_DATA SHOWN_:
------------------------------------------------------------

Lemma generate_itinerary_venues_are_candidates_witness :
  In (venue (mkItineraryItem coffee_corner "11:30" "12:15" "A great choice."))
     [coffee_corner; central_park].
Proof.
  apply (generate_itinerary_venues_are_candidates
           (chat_says reply_text) (loads_as coffee_stops)
           sample_request WEATHER_FALLBACK sample_docs
           [coffee_corner; central_park] sample_itinerary).
  - reflexivity.
  - reflexivity.
  - simpl. tauto.
Defined.

(** ** The catalog read is bounded *)

Lemma find_venues_bounded (n : nat) (extra : list VenueDoc) (db : DB) :
  (n <= List.length (venues_collection db))%nat ->
  Mongo.find_venues n (Mongo.insert_many_venues extra db) =
  Mongo.find_venues n db.
Proof.
  intros Hlen. unfold Mongo.find_venues, Mongo.insert_many_venues. simpl.
  rewrite firstn_app.
  replace (n - List.length (venues_collection db))%nat with 0%nat by lia.
  simpl. apply app_nil_r.
Qed.

(** X19. Plan creation reads the first 100 documents of the catalog and no
    more: once the catalog holds 100 documents, documents inserted after them
    change nothing of the reply, however well they are rated. *)
Theorem create_day_plan_reads_100_venues
    httpx_get chat_completions_create json_loads
    (WEATHER_API_KEY uuid4 : string) (now : Z) (today : string)
    (exn_str : exn -> string) (request : PlanRequest) (db : DB)
    (extra : list VenueDoc) :
  (100 <= List.length (venues_collection db))%nat ->
  fst (create_day_plan httpx_get chat_completions_create json_loads
         WEATHER_API_KEY uuid4 now today exn_str request
         (Mongo.insert_many_venues extra db)) =
  fst (create_day_plan httpx_get chat_completions_create json_loads
         WEATHER_API_KEY uuid4 now today exn_str request db).
Proof.
  intros Hlen. unfold create_day_plan.
  rewrite (find_venues_bounded 100 extra db Hlen).
  destruct (get_current_weather _ _ _ _) as [w | e]; simpl; [| reflexivity].
  destruct (generate_itinerary _ _ _ _ _) as [[| i rest] | e]; simpl;
    try reflexivity.
  unfold Mongo.insert_one_plan.
  destruct (Mongo.bson_encodable _); reflexivity.
Qed.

------------------------------------------------------------

_YOUR GOAL_: Each entry above needs to be duplicated exactly.

_RESPONSE TO THIS TASK_:
Lemma generate_itinerary_venues_are_candidates_witness :
  In (venue (mkItineraryItem coffee_corner "11:30" "12:15" "A great choice."))
     [coffee_corner; central_park].
Proof.
  apply (generate_itinerary_venues_are_candidates
           (chat_says reply_text) (loads_as coffee_stops)
           sample_request WEATHER_FALLBACK sample_docs
           [coffee_corner; central_park] sample_itinerary).
  - reflexivity.
  - reflexivity.
  - simpl. tauto.
Defined.

(** ** The catalog read is bounded *)

Lemma find_venues_bounded (n : nat) (extra : list VenueDoc) (db : DB) :
  (n <= List.length (venues_collection db))%nat ->
  Mongo.find_venues n (Mongo.insert_many_venues extra db) =
  Mongo.find_venues n db.
Proof.
  intros Hlen. unfold Mongo.find_venues, Mongo.insert_many_venues. simpl.
  rewrite firstn_app.
  replace (n - List.length (venues_collection db))%nat with 0%nat by lia.
  simpl. apply app_nil_r.
Qed.

(** X19. Plan creation reads the first 100 documents of the catalog and no
    more: once the catalog holds 100 documents, documents inserted after them
    change nothing of the reply, however well they are rated. *)
Theorem create_day_plan_reads_100_venues
    httpx_get chat_completions_create json_loads
    (WEATHER_API_KEY uuid4 : string) (now : Z) (today : string)
    (exn_str : exn -> string) (request : PlanRequest) (db : DB)
    (extra : list VenueDoc) :
  (100 <= List.length (venues_collection db))%nat ->
  fst (create_day_plan httpx_get chat_completions_create json_loads
         WEATHER_API_KEY uuid4 now today exn_str request
         (Mongo.insert_many_venues extra db)) =
  fst (create_day_plan httpx_get chat_completions_create json_loads
         WEATHER_API_KEY uuid4 now today exn_str request db).
Proof.
  intros Hlen. unfold create_day_plan.
  rewrite (find_venues_bounded 100 extra db Hlen).
  destruct (get_current_weather _ _ _ _) as [w | e]; simpl; [| reflexivity].
  destruct (generate_itinerary _ _ _ _ _) as [[| i rest] | e]; simpl;
    try reflexivity.
  unfold Mongo.insert_one_plan.
  destruct (Mongo.bson_encodable _); reflexivity.
Qed.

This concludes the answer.